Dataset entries
(* ===== verification/Config.v ===== *)
(** * Configuration: internal/config

    The root's configuration, its validation (root.go, auth.go, connection.go,
    tls.go, kmip.go, address.go) and the configuration an agent is given when it
    registers (agent.go).  Reading YAML and files is not modelled: a
    configuration is the value that was decoded, and building TLS credentials
    from paths is left out. *)

From S2P Require Import Prelude GoStrings GoRuntime Identity Model World Lifecycle Providers.
From S2P Require Import Hierarchy.

Local Open Scope string_scope.

Definition AgentRole : string := "agent".
Definition RootRole : string := "root".
Definition defaultKeepAlive : Z := 30.
Definition AddressTypeGRPC : string := "grpc".
Definition AuthTypeMTLS : string := "mtls".

Definition ErrConfigNameEmpty : string := "config.ErrConfigNameEmpty".
Definition ErrRoleInvalid : string := "config.ErrRoleInvalid".
Definition ErrConfigKeyBindingsEmpty : string := "config.ErrConfigKeyBindingsEmpty".
Definition ErrAuthConfigMissing : string := "config.ErrAuthConfigMissing".
Definition ErrAgentNotAllowed : string := "config.ErrAgentNotAllowed".
Definition ErrIdentityConfigsMissing : string := "config.ErrIdentityConfigsMissing".
Definition ErrRootKeyMissing : string := "config.ErrRootKeyMissing".
Definition ErrInvalidConnectionConfig : string := "config.ErrInvalidConnectionConfig".
Definition ErrNoConnectionConfig : string := "config.ErrNoConnectionConfig".
Definition ErrConfigAddressEmpty : string := "config.ErrConfigAddressEmpty".
Definition ErrAddressTypeInvalid : string := "config.ErrAddressTypeInvalid".
Definition ErrUnknownAuthType : string := "config.ErrUnknownAuthType".
Definition ErrNilAuthConfig : string := "config.ErrNilAuthConfig".
Definition ErrInvalidIdentities : string := "config.ErrInvalidIdentities".
Definition ErrInvalidTLSConfig : string := "config.ErrInvalidTLSConfig".
Definition ErrKMIPEmptyBindAddr : string := "config.ErrKMIPEmptyBindAddr".
Definition ErrKMIPInvalidPort : string := "config.ErrKMIPInvalidPort".

Definition wrap_err (e : goerror) : goerror := wrap1 <$> e.

(** ** Leaves *)

Record Address := mkAddress { ad_Type : string; ad_URL : string }.

Definition Address_Validate (a : Address) : goerror :=
  if negb (String.eqb (ad_Type a) AddressTypeGRPC) then Some (wrap1 (ESentinel ErrAddressTypeInvalid))
  else if String.eqb (ad_URL a) "" then Some (ESentinel ErrConfigAddressEmpty)
  else None.

(** [TLSClient] and [TLSServer]: the same three paths. *)
Record TLSPaths := mkTLSPaths { tls_CertPath : string; tls_KeyPath : string; tls_CAPath : string }.

(** [TLSClient.Validate], [TLSServer.Validate]. *)
Definition TLS_Validate (c : TLSPaths) : goerror :=
  if (String.eqb (tls_CertPath c) "" || String.eqb (tls_KeyPath c) "" || String.eqb (tls_CAPath c) "")%bool
  then Some (ESentinel ErrInvalidTLSConfig) else None.

Record KMIP := mkKMIP { km_BindAddr : string; km_Port : Z; km_TLS : TLSPaths }.

Definition KMIP_Validate (c : KMIP) : goerror :=
  if String.eqb (km_BindAddr c) "" then Some (ESentinel ErrKMIPEmptyBindAddr)
  else if ((km_Port c <? 1) || (65535 <? km_Port c))%Z%bool then Some (wrap1 (ESentinel ErrKMIPInvalidPort))
  else TLS_Validate (km_TLS c).

Record MTLSConfig := mkMTLSConfig { mt_Server : TLSPaths; mt_Client : TLSPaths }.

Definition MTLSConfig_Validate (m : MTLSConfig) : goerror :=
  or_else (wrap_err (TLS_Validate (mt_Server m))) (wrap_err (TLS_Validate (mt_Client m))).

Record IdentityConfig := mkIdentityConfig { ic_Name : string; ic_URI : string }.
Lemma arg_int4_null_inv_Ok z w c w' : arg_int4_null z w = (Ok c, w') → w' = w ∧ c = z.
Proof.
  destruct z as [z|]; simpl; [|by intros [= <- <-]].
  by intros (c' & s1 & [-> ->]%arg_int4_inv_Ok & [= <- <-])%bind_inv_Ok.
Qed.
End statement_results.

(** ** Transactions are all or nothing *)

Section atomicity.
Context {ENV : Env}.

Lemma external_db what w : w_db (external what w).2 = w_db w.
Proof. unfold external. by destruct (e_fault _). Qed.

(** A successful transaction is a successful run of its body on the database
    the transaction started from; anything else leaves the database alone. *)
Lemma Transaction_spec {A} (fn : M A) w :
  match Transaction fn w with
  | (Ok a, w') => ∃ w1 w2, fn w1 = (Ok a, w2) ∧ w_db w1 = w_db w ∧ w_db w' = w_db w2
  | (Err _, w') | (Panic, w') => w_db w' = w_db w
  | (Diverge, _) => ∃ w1, (fn w1).1 = Diverge ∧ w_db w1 = w_db w
  end.
Proof.
  unfold Transaction. pose proof (external_db "begin" w) as Hb.
  destruct (external "begin" w) as [[] w1] eqn:E1; simpl in *; try done.
  2:{ unfold external in E1. by destruct (e_fault _). }
  destruct (fn w1) as [[x| | |] w2] eqn:E2; simpl in *; try done.
  - pose proof (external_db "commit" w2) as Hc.
    destruct (external "commit" w2) as [[] w3] eqn:E3; simpl in *; try done.
    + by exists w1, w2.
    + unfold external in E3. by destruct (e_fault _).
  - exists w1. by rewrite E2.
Qed.

Lemma Transaction_Ok {A} (fn : M A) w a w' :
  Transaction fn w = (Ok a, w') →
  ∃ w1 w2, fn w1 = (Ok a, w2) ∧ w_db w1 = w_db w ∧ w_db w' = w_db w2.
Proof. intros H. pose proof (Transaction_spec fn w) as Hs. by rewrite H in Hs. Qed.

Lemma Transaction_Err {A} (fn : M A) w e w' :
  Transaction fn w = (Err e, w') → w_db w' = w_db w.
Proof. intros H. pose proof (Transaction_spec fn w) as Hs. by rewrite H in Hs. Qed.

(** C17: a chain of transaction steps is atomic: when it reports success, every
    step ran to success in order on the database the chain started from and
    exactly their combined effect is stored; when it reports an error (of any
    step, of begin or of commit) or panics, the stored data is what it was. *)
Theorem chain_transaction_atomic {A} (steps : list (A → M A)) (a : A) w :
  match ChainTransaction steps a w with
  | (Ok a', w') =>
      ∃ w1 w2, foldM (λ a step, step a) a steps w1 = (Ok a', w2) ∧
               w_db w1 = w_db w ∧ w_db w' = w_db w2
  | (Err _, w') | (Panic, w') => w_db w' = w_db w
  | (Diverge, _) => ∃ w1, (foldM (λ a step, step a) a steps w1).1 = Diverge ∧ w_db w1 = w_db w
  end.
Proof. apply Transaction_spec. Qed.
End atomicity.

### Your assignment
A single number is the answer: how many lines in the records above contain the word "Diverge".

### Solution for this task
2